Wednesday, March 28, 2012

The answer is not just 42

It's time to admit that I am not from this world.

Of course, what I mean is that though the body I inhabit was conceived on this planet without the aid of turkey-baster or Petri dish, my mind is no longer all my own.  I first suspected this to be the case in the months leading up to 1st January 2000 when it seemed everyone on Earth was prepared to usher in a New Millennium, contrary to the mathematical fact that it wouldn't be happening for another year.  (It's interesting to note that increasing numbers of people profess that they always knew this to be the case, whereas this wasn't the situation I found myself in at the time.  Top Arsehole Comment: "If you think that, then have your own party next year, pal.")

In the years since it has become obvious that one or two suggestions from an alien observer might not go amiss.  I know that a lot of you employ the fearful survival strategy that anyone recommending that it might be a good idea to be good to one another for a while should expect a shortened lifespan, but since heaven is a state of mind I've been told to take the risk.   

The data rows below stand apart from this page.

(** Lists sorted by distinct keys are equal when they are permutations. *)
Lemma sorted_pairs_unique {A} (l1 l2 : list (string * A)) :
  NoDup l1.*1 -> StronglySorted key_before l1 -> StronglySorted key_before l2 -> l1 ≡ₚ l2 -> l1 = l2.
Proof.
  intros Hnd H1 H2 Hp. eapply StronglySorted_unique_strong; [|exact H1|exact H2|exact Hp].
  intros [k1 x1] [k2 x2] Hin1 Hin2 Ha Hb. rewrite <- Hp in Hin2.
  assert (k1 = k2) as -> by (by apply String.leb_antisym). f_equal.
  apply (elem_of_list_to_map_1 (M:=gmap string) l1) in Hin1, Hin2; [|done..]. congruence.
Qed.

Lemma sorted_records_sorted {A} (m : gmap string A) : StronglySorted key_before (sorted_records m).
Proof. apply StronglySorted_merge_sort; apply _. Qed.

Lemma sorted_records_perm {A} (m : gmap string A) : sorted_records m ≡ₚ map_to_list m.
Proof. apply sort_pairs_perm. Qed.

Lemma sorted_records_nodup {A} (m : gmap string A) : NoDup (sorted_records m).*1.
Proof. rewrite sorted_records_perm. apply NoDup_fst_map_to_list. Qed.

Lemma sorted_records_fmap {A B} (f : A -> B) (m : gmap string A) :
  sorted_records (f <$> m) = prod_map id f <$> sorted_records m.
Proof.
  apply sorted_pairs_unique; [apply sorted_records_nodup|apply sorted_records_sorted| |].
  - induction (sorted_records_sorted m) as [|p l _ IH Hp]; [constructor|]. cbn. constructor; [done|].
    apply Forall_fmap. exact Hp.
  - by rewrite !sorted_records_perm, map_to_list_fmap.
Qed.

(** ** What is written is read back *)
Lemma guard_number_float f g : guard_number (VFloat f) = Ok g -> g = f.
Proof.
  unfold guard_number, nonneg_number. cbn. destruct (_ && _); [|done]. congruence.
Qed.

Lemma guard_numbers_floats l l' : mapM guard_number (VFloat <$> l) = Ok l' -> l' = l.
Proof.
  revert l'. induction l as [|f l IH]; intros l'; cbn [fmap list_fmap mapM]; [by intros [= <-]|].
  intros H. apply result_bind_ok in H as (g & Hg & H). apply result_bind_ok in H as (gs & Hgs & H).
  apply guard_number_float in Hg as ->. apply IH in Hgs as ->. by injection H.
Qed.

Lemma py_get_bucket b :
  py_get (encode_bucket b) "failures" = VList (VFloat <$> failures b) /\
  py_get_or (encode_bucket b) "locked_until" (VFloat fzero) = VFloat (locked_until b) /\
  py_get_or (encode_bucket b) "last_seen_at" (VFloat fzero) = VFloat (last_seen_at b) /\
  encode_bucket b !! "last_blocked_event_at" = VFloat <$> last_blocked_event_at b.
Proof.
  unfold py_get, py_get_or, encode_bucket. destruct (last_blocked_event_at b); repeat split; by dict_lookup.
Qed.

Lemma validate_bucket_encoded k b b' : validate_bucket k (VDict (encode_bucket b)) = Ok b' -> b' = b.
Proof.
  destruct (py_get_bucket b) as (E1 & E2 & E3 & E4). unfold validate_bucket.
  intros (? & _ & H)%result_bind_ok. apply result_bind_ok in H as (? & _ & H). rewrite E1 in H.
  apply result_bind_ok in H as (fs & Hfs & H). apply result_bind_ok in H as (l & Hl & H).
  apply result_bind_ok in H as (sn & Hsn & H). apply result_bind_ok in H as (bl & Hbl & H).
  rewrite E2 in Hl. rewrite E3 in Hsn. unfold py_get_or in Hbl. rewrite E4 in Hbl, H.
  apply guard_numbers_floats in Hfs as ->. apply guard_number_float in Hl as ->, Hsn as ->.
  injection H as <-. destruct (last_blocked_event_at b) as [t|] eqn:Et; cbn in *;
    [apply guard_number_float in Hbl as ->|]; destruct b; cbn in *; congruence.
Qed.
(** [skip] bytes still belong to the last character; they were copied, or dropped. *)
Fixpoint utf8_replace (skip : nat) (keep : bool) (s : string) : string :=
  match s with
  | EmptyString => EmptyString
  | String c s' =>
      match skip with
      | S skip' => if keep then String c (utf8_replace skip' keep s') else utf8_replace skip' keep s'
      | O =>
          match leading (byte_code c) with
          | None => String.append replacement (utf8_replace 0 true s')
          | Some (more, lo, hi) =>
              let found := continuations more lo hi s' in
              if Nat.eqb found more then String c (utf8_replace more true s')
              else String.append replacement (utf8_replace found false s')
          end
      end
  end.

(** [unquote_to_bytes] *)
Fixpoint unquote_bytes (s : string) : string :=
  match s with
  | String "%"%char ((String a (String b s')) as rest) =>
      match hex_value a, hex_value b with
      | Some x, Some y => String (Ascii.ascii_of_N (Z.to_N (16 * x + y))) (unquote_bytes s')
      | _, _ => String "%" (unquote_bytes rest)
      end
  | String c s' => String c (unquote_bytes s')
  | EmptyString => EmptyString
  end.

(** A run of ASCII characters is decoded on its own; [run] is the run so far. *)
Fixpoint unquote_runs (run : string) (s : string) : string :=
  match s with
  | EmptyString => utf8_replace 0 true (unquote_bytes run)
  | String c s' =>
      if is_ascii c then unquote_runs (String.append run (String c EmptyString)) s'
      else String.append (utf8_replace 0 true (unquote_bytes run)) (String c (unquote_runs EmptyString s'))
  end.

Definition unquote (s : string) : string := if has_char "%" s then unquote_runs EmptyString s else s.

Fixpoint plus_to_space (s : string) : string :=
  match s with
  | EmptyString => EmptyString
  | String c s' => String (if Ascii.eqb c "+" then " "%char else c) (plus_to_space s')
  end.

Definition unquote_plus (s : string) : string := unquote (plus_to_space s).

This mob mentality seems to bedevil you humans a lot.  Only last weekend, on a television show you call Britain's Got Talent, I got the impression that most of the audience booed when a contestant said he was German.  Why?  Were they exhibiting a deeply-buried genetic aversion to strangers which probably served their Cro-Magnon ancestors well, or were they just being fucking infantile arseholes?  I have reported the latter to my people as being the fact.    

So, to counter all the other idiots out there who run with the mob, rather than use their brains, I'd like to formally announce that I am sometimes controlled from the planet Quillimb.  It's a tad bigger than Earth, has far more atolls and warm lagoons than you'd be gracious enough to consider deserved by an alien pointing out the absurdities of human existence via a blog, and lies in an orbit just out beyond the massive inner planet of Zon-Zon (which, incidentally, has already been catalogued via your observatories) providing a transit which rivals your solar eclipse.

Some of you may wish to discount this assertion as little more than the twaddle of an author flexing his SF literary muscles as some form of writing discipline, but I would like to point out that your theoretical physicists have been playing around with the idea of an infinity of universes for some time and that, therefore, there is indeed a universe where Jon George is not wholly from Earth, but is having his thoughts directed by an alien from Quillimb.

It happens to be this one.

More next week. 

Try not to do the stupid things stupid people do.